Even some of the most liberal House members, such as Rep. Pramila Jayapal (D-Wash.), co-chairman of the Congressional Progressive Caucus, back Pelosi’s Ukraine-focused strategy. Jayapal argued that the caucus needs to “stay focused on what is easiest to explain,” even as she said she was open to the notion of incorporating additional elements into the impeachment inquiry.
“It seems like every day we’re finding out a new thing,” she said, noting that caucus members would discuss the scope when they returned from a two-week recess next week. “That’s the conversation that will be going on and the balance we’ll be striking: We want to stay focused in on a simple message, and there might be one or two places where it’s actually bolstering the case of Ukraine to talk about the other situations.”
One factor contributing to the desire to concentrate on Ukraine is time. House Democrats hope to vote on articles of impeachment before the holidays so they can pivot back to policy matters in 2020 ahead of the election. Expanding the impeachment inquiry would no doubt complicate that timeline.
But some in the Democratic Party are questioning that logic given the damage the impeachment investigation is doing to Trump. Since Democrats launched their inquiry in late September, support for Trump has dipped and backing for impeachment has increased. A recent Post poll found that even GOP backing of ousting the president was on the rise, with 28 percent of Republicans supporting the impeachment inquiry and 18 percent saying they support removing Trump from office.
“This is the first time it feels like Democrats have been able to be truly on offense since we took the majority in 2018, and so walking away from that prematurely for the sake of an arbitrary deadline seems like a mistake to me,” Pfeiffer said. “The way this has played out the last few weeks, the way you’ve seen the poll numbers move on impeachment, it’s very clear that there is tremendous interest in what is happening here and it’s very clear that that interest is not good for Trump.”
In the Senate, one Democratic official suggested the party could benefit from a longer impeachment probe, as several vulnerable Republican senators would be forced to deal with a drawn-out process months before their elections.

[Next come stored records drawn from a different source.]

(** * Zanoo landing page: the state-bearing behaviours of [ZanooLanding]

  A shallow embedding of the React components of the landing page that own
  state: the screenshot sliders, the timed rotations (demo tabs, hero
  phrases, quote carousel), the lead-capture form with its revert timer,
  the animated counter, the circular gauge, the photo tile with its
  fallback and the theme toggle.

  JavaScript integers (indices, timer ids, milliseconds) are [Z]; the
  remainder operator [%] is [Z.rem] (truncated, sign of the dividend);
  [undefined] and [null] are [None]. *)

From Stdlib Require Import ZArith QArith Qround Qpower Qabs Floats List Lia Bool Ascii String.
From stdpp Require Import gmap strings list fin_maps.

Local Open Scope Z_scope.

(** ** JavaScript helpers *)

Module Js.

(** [a % b] on integers. *)
Definition rem (a b : Z) : Z := Z.rem a b.

(** [arr.length]. *)
Definition length {A} (arr : list A) : Z := Z.of_nat (List.length arr).

(** [arr[i]]: [undefined] out of range. *)
Definition get {A} (arr : list A) (i : Z) : option A :=
  if i <? 0 then None else arr !! Z.to_nat i.

(** [arr.indexOf(x)]: position of the first element equal to [x], or -1. *)
Fixpoint indexOf_from (arr : list string) (x : option string) (i : Z) : Z :=
  match arr with
  | [] => -1
  | y :: rest =>
      if decide (x = Some y) then i else indexOf_from rest x (i + 1)
  end.

Definition indexOf (arr : list string) (x : option string) : Z :=
  indexOf_from arr x 0.

End Js.

(** ** Screenshot sliders (hero shots and app shots) *)

Module Slider.

Inductive shot_mode := ModeList | ModeDetail | ModeMetrics.

Record shot := Shot {
  shot_id : string;
  shot_label : string;
  shot_src : option string;
  shot_mode_of : option shot_mode
}.

Definition HERO_SHOTS : list shot :=
  [ Shot "inicio" "Inicio (Paciente)" (Some "/shots/inicio-paciente.png") None;
    Shot "medicos" "Mis médicos" (Some "/shots/mis-medicos.png") None ].

Definition APP_SHOTS : list shot :=
  [ Shot "inicio" "Inicio (Paciente)" (Some "/shots/inicio-paciente.png") (Some ModeDetail);
    Shot "turnos" "Turnos (Recepción)" (Some "/shots/turnos-recepcion.png") (Some ModeList);
    Shot "metricas" "Métricas (Dirección)" (Some "/shots/metricas-direccion.png") (Some ModeMetrics) ].

(** The updater of the previous button:
    [(p) => (p === 0 ? SHOTS.length - 1 : p - 1)]. *)
Definition prev_update (len p : Z) : Z :=
  if p =? 0 then len - 1 else p - 1.

(** The updater of the next button: [(p) => (p + 1) % SHOTS.length]. *)
Definition next_update (len p : Z) : Z := Js.rem (p + 1) len.

Definition hero_prev : Z -> Z := prev_update (Js.length HERO_SHOTS).
Definition hero_next : Z -> Z := next_update (Js.length HERO_SHOTS).
Definition shot_prev : Z -> Z := prev_update (Js.length APP_SHOTS).
Definition shot_next : Z -> Z := next_update (Js.length APP_SHOTS).

End Slider.

(** ** The page component [ZanooLanding] with its [QuoteCarousel] child

  The component state ([useState] cells and the [formTimer] ref), the
  browser's timer table ([setInterval], [setTimeout], [clearInterval],
  [clearTimeout]) and a clock in milliseconds.  Event handlers and timer
  callbacks are state transformers. *)

Module Landing.

(** The tab labels, as in [const tabs = ["Recepción", "Consultorio",
    "Dirección"] as const]. *)
Definition tabs : list string := ["Recepción"; "Consultorio"; "Dirección"].

Definition heroPhrases : list string :=
  ["atender mejor"; "cuidar el tiempo"; "cuidar a las personas";
   "hacer más justo el acceso"].

(** The quotes of [QuoteCarousel]. *)
Record quote := Quote { highlight : string; text : string }.

Definition quotes : list quote :=
  [ Quote "19M de argentinos"
      "“Más de 19 millones de argentinos se atienden exclusivamente en salitas y CAPS. Es casi 1 de cada 2 personas que dependen del primer nivel público.”";
    Quote "8.000+ centros de salud"
      "“En Argentina existen más de 8.000 salitas y centros de atención primaria. La mayoría funciona con papel, planillas o WhatsApp.”";
    Quote "45% abre todo el día"
      "“Solo el 45% de los centros de atención primaria abre todos los días. El resto funciona con horarios limitados y desorganización estructural.”" ].

(** The functions handed to [setInterval] and [setTimeout]. *)
Inductive callback :=
| QuoteTick      (* setIndex((prev) => (prev + 1) % quotes.length) *)
| DemoTabTick    (* setDemoTab(prev => tabs[(tabs.indexOf(prev) + 1) % tabs.length]) *)
| HeroTextTick   (* setHeroTextIndex((prev) => (prev + 1) % heroPhrases.length) *)
| FormRevert.    (* () => setFormSent(false) *)

Global Instance callback_eq_dec : EqDecision callback.
Proof. solve_decision. Defined.

(** An entry of the browser's timer table.  [timer_repeat] is [Some p] for
    an interval of period [p] and [None] for a one-shot timeout. *)
Record timer := Timer {
  timer_id : Z;
  timer_due : Z;
  timer_repeat : option Z;
  timer_cb : callback
}.

Record page := Page {
  demoTab : option string;      (* useState("Recepción"); None is undefined *)
  shotIndex : Z;                (* useState(0) *)
  heroIndex : Z;                (* useState(0) *)
  heroTextIndex : Z;            (* useState(0) *)
  quoteIndex : Z;               (* QuoteCarousel: useState(0) *)
  formSent : bool;              (* useState(false) *)
  formTimer : option Z;         (* useRef<number | null>(null) *)
  quoteInterval : option Z;     (* [timer] captured by the carousel's cleanup *)
  demoInterval : option Z;      (* [interval] captured by the demo-tab cleanup *)
  heroInterval : option Z;      (* [interval] captured by the hero-text cleanup *)
  timers : list timer;          (* pending timers, in creation order *)
  nextTimerId : Z;              (* ids handed out by the browser *)
  now : Z;                      (* clock, in ms *)
  fired : list (Z * callback)   (* trace: the callbacks run so far, newest first *)
}.

(** First render, before any effect has run. *)
Definition initial_page : page :=
  {| demoTab := Some "Recepción"; shotIndex := 0; heroIndex := 0;
     heroTextIndex := 0; quoteIndex := 0; formSent := false;
     formTimer := None; quoteInterval := None; demoInterval := None;
     heroInterval := None; timers := []; nextTimerId := 1; now := 0;
     fired := [] |}.

(** *** State setters *)

Definition setDemoTab (v : option string) (s : page) : page :=
  {| demoTab := v; shotIndex := shotIndex s; heroIndex := heroIndex s;
     heroTextIndex := heroTextIndex s; quoteIndex := quoteIndex s;
     formSent := formSent s; formTimer := formTimer s;
     quoteInterval := quoteInterval s; demoInterval := demoInterval s;
     heroInterval := heroInterval s; timers := timers s;
     nextTimerId := nextTimerId s; now := now s; fired := fired s |}.

Definition setShotIndex (v : Z) (s : page) : page :=
  {| demoTab := demoTab s; shotIndex := v; heroIndex := heroIndex s;
     heroTextIndex := heroTextIndex s; quoteIndex := quoteIndex s;
     formSent := formSent s; formTimer := formTimer s;
     quoteInterval := quoteInterval s; demoInterval := demoInterval s;
     heroInterval := heroInterval s; timers := timers s;
     nextTimerId := nextTimerId s; now := now s; fired := fired s |}.

Definition setHeroIndex (v : Z) (s : page) : page :=
  {| demoTab := demoTab s; shotIndex := shotIndex s; heroIndex := v;
     heroTextIndex := heroTextIndex s; quoteIndex := quoteIndex s;
     formSent := formSent s; formTimer := formTimer s;
     quoteInterval := quoteInterval s; demoInterval := demoInterval s;
     heroInterval := heroInterval s; timers := timers s;
     nextTimerId := nextTimerId s; now := now s; fired := fired s |}.

Definition setHeroTextIndex (v : Z) (s : page) : page :=
  {| demoTab := demoTab s; shotIndex := shotIndex s; heroIndex := heroIndex s;
     heroTextIndex := v; quoteIndex := quoteIndex s;
     formSent := formSent s; formTimer := formTimer s;
     quoteInterval := quoteInterval s; demoInterval := demoInterval s;
     heroInterval := heroInterval s; timers := timers s;
     nextTimerId := nextTimerId s; now := now s; fired := fired s |}.

Definition setIndex (v : Z) (s : page) : page :=
  {| demoTab := demoTab s; shotIndex := shotIndex s; heroIndex := heroIndex s;
     heroTextIndex := heroTextIndex s; quoteIndex := v;
     formSent := formSent s; formTimer := formTimer s;
     quoteInterval := quoteInterval s; demoInterval := demoInterval s;
     heroInterval := heroInterval s; timers := timers s;
     nextTimerId := nextTimerId s; now := now s; fired := fired s |}.

Definition setFormSent (v : bool) (s : page) : page :=
  {| demoTab := demoTab s; shotIndex := shotIndex s; heroIndex := heroIndex s;
     heroTextIndex := heroTextIndex s; quoteIndex := quoteIndex s;
     formSent := v; formTimer := formTimer s;
     quoteInterval := quoteInterval s; demoInterval := demoInterval s;
     heroInterval := heroInterval s; timers := timers s;
     nextTimerId := nextTimerId s; now := now s; fired := fired s |}.
(** * Stock analysis engine: indicators, signal scan and risk figures

    A shallow embedding of [analysis_engine/indicators.py],
    [analysis_engine/risk.py], [analysis_engine/model.py] and
    [analysis_engine/analyzer.py].

    Numbers.  The program computes on IEEE doubles inside pandas/numpy.
    The embedding keeps what the program's control flow depends on: the
    three special values (NaN and the two infinities), the rule that
    every ordered comparison with NaN is false, and division by zero
    yielding an infinity or NaN instead of raising.  Finite values are
    exact rationals, kept in lowest terms; rounding, overflow and the
    sign of zero are not modelled. *)

From Stdlib Require Import QArith Qabs Qminmax ZArith List Lia Lqa Sorted.
From stdpp Require Import gmap strings list fin_maps.

Open Scope Q_scope.

(** ** Floating-point values *)

Module Float.

Inductive fl : Type :=
| Fin (q : Q)
| PInf
| NInf
| NaN.

Definition is_nan (a : fl) : bool :=
  match a with NaN => true | _ => false end.

Definition is_finite (a : fl) : bool :=
  match a with Fin _ => true | _ => false end.

(** Sign of a value: 1, 0 or -1; NaN has sign 0 here and is always
    filtered out before the sign is consulted. *)
Definition fsign (a : fl) : Z :=
  match a with
  | Fin q => Z.sgn (Qnum q)
  | PInf => 1
  | NInf => -1
  | NaN => 0
  end.

Definition inf_of_sign (s : Z) : fl :=
  match s with
  | Z0 => NaN
  | Zpos _ => PInf
  | Zneg _ => NInf
  end.

Definition fneg (a : fl) : fl :=
  match a with
  | Fin q => Fin (Qred (- q))
  | PInf => NInf
  | NInf => PInf
  | NaN => NaN
  end.

Definition fadd (a b : fl) : fl :=
  match a, b with
  | NaN, _ | _, NaN => NaN
  | Fin x, Fin y => Fin (Qred (x + y))
  | PInf, NInf | NInf, PInf => NaN
  | PInf, _ | _, PInf => PInf
  | NInf, _ | _, NInf => NInf
  end.

Definition fsub (a b : fl) : fl :=
  match a, b with
  | NaN, _ | _, NaN => NaN
  | Fin x, Fin y => Fin (Qred (x - y))
  | PInf, PInf | NInf, NInf => NaN
  | PInf, _ | _, NInf => PInf
  | NInf, _ | _, PInf => NInf
  end.

Definition fmul (a b : fl) : fl :=
  match a, b with
  | NaN, _ | _, NaN => NaN
  | Fin x, Fin y => Fin (Qred (x * y))
  | _, _ => inf_of_sign (fsign a * fsign b)
  end.

(** Division never raises: a finite non-zero value over zero is an
    infinity, zero over zero and infinity over infinity are NaN. *)
Definition fdiv (a b : fl) : fl :=
  match a, b with
  | NaN, _ | _, NaN => NaN
  | Fin x, Fin y =>
      if Qeq_bool y 0 then inf_of_sign (fsign a) else Fin (Qred (x / y))
  | Fin _, _ => Fin 0
  | _, Fin y => if Qeq_bool y 0 then a else inf_of_sign (fsign a * fsign b)
  | _, _ => NaN
  end.

Definition fabs (a : fl) : fl :=
  match a with
  | Fin q => Fin (Qred (Qabs q))
  | PInf | NInf => PInf
  | NaN => NaN
  end.

(** Three-way comparison; [None] when one side is NaN (unordered). *)
Definition fcmp (a b : fl) : option comparison :=
  match a, b with
  | NaN, _ | _, NaN => None
  | Fin x, Fin y => Some (x ?= y)
  | PInf, PInf | NInf, NInf => Some Eq
  | NInf, _ | _, PInf => Some Lt
  | PInf, _ | _, NInf => Some Gt
  end.

Definition flt (a b : fl) : bool :=
  match fcmp a b with Some Lt => true | _ => false end.
Definition fgt (a b : fl) : bool :=
  match fcmp a b with Some Gt => true | _ => false end.
Definition fle (a b : fl) : bool :=
  match fcmp a b with Some Lt | Some Eq => true | _ => false end.
Definition fge (a b : fl) : bool :=
  match fcmp a b with Some Gt | Some Eq => true | _ => false end.
Definition feqb (a b : fl) : bool :=
  match fcmp a b with Some Eq => true | _ => false end.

Reports about Tillerson being pressured to interfere in an ongoing investigation at the behest of Trump and Giuliani could be a rich target for Democrats. While Trump has blocked numerous administration officials from testifying, Tillerson, who was ousted by Trump, has been willing to participate in previous Democratic inquiries, even secretly answering questions for the House Foreign Affairs Committee in the spring. Should Democrats call him to testify, he could be a fruitful witness.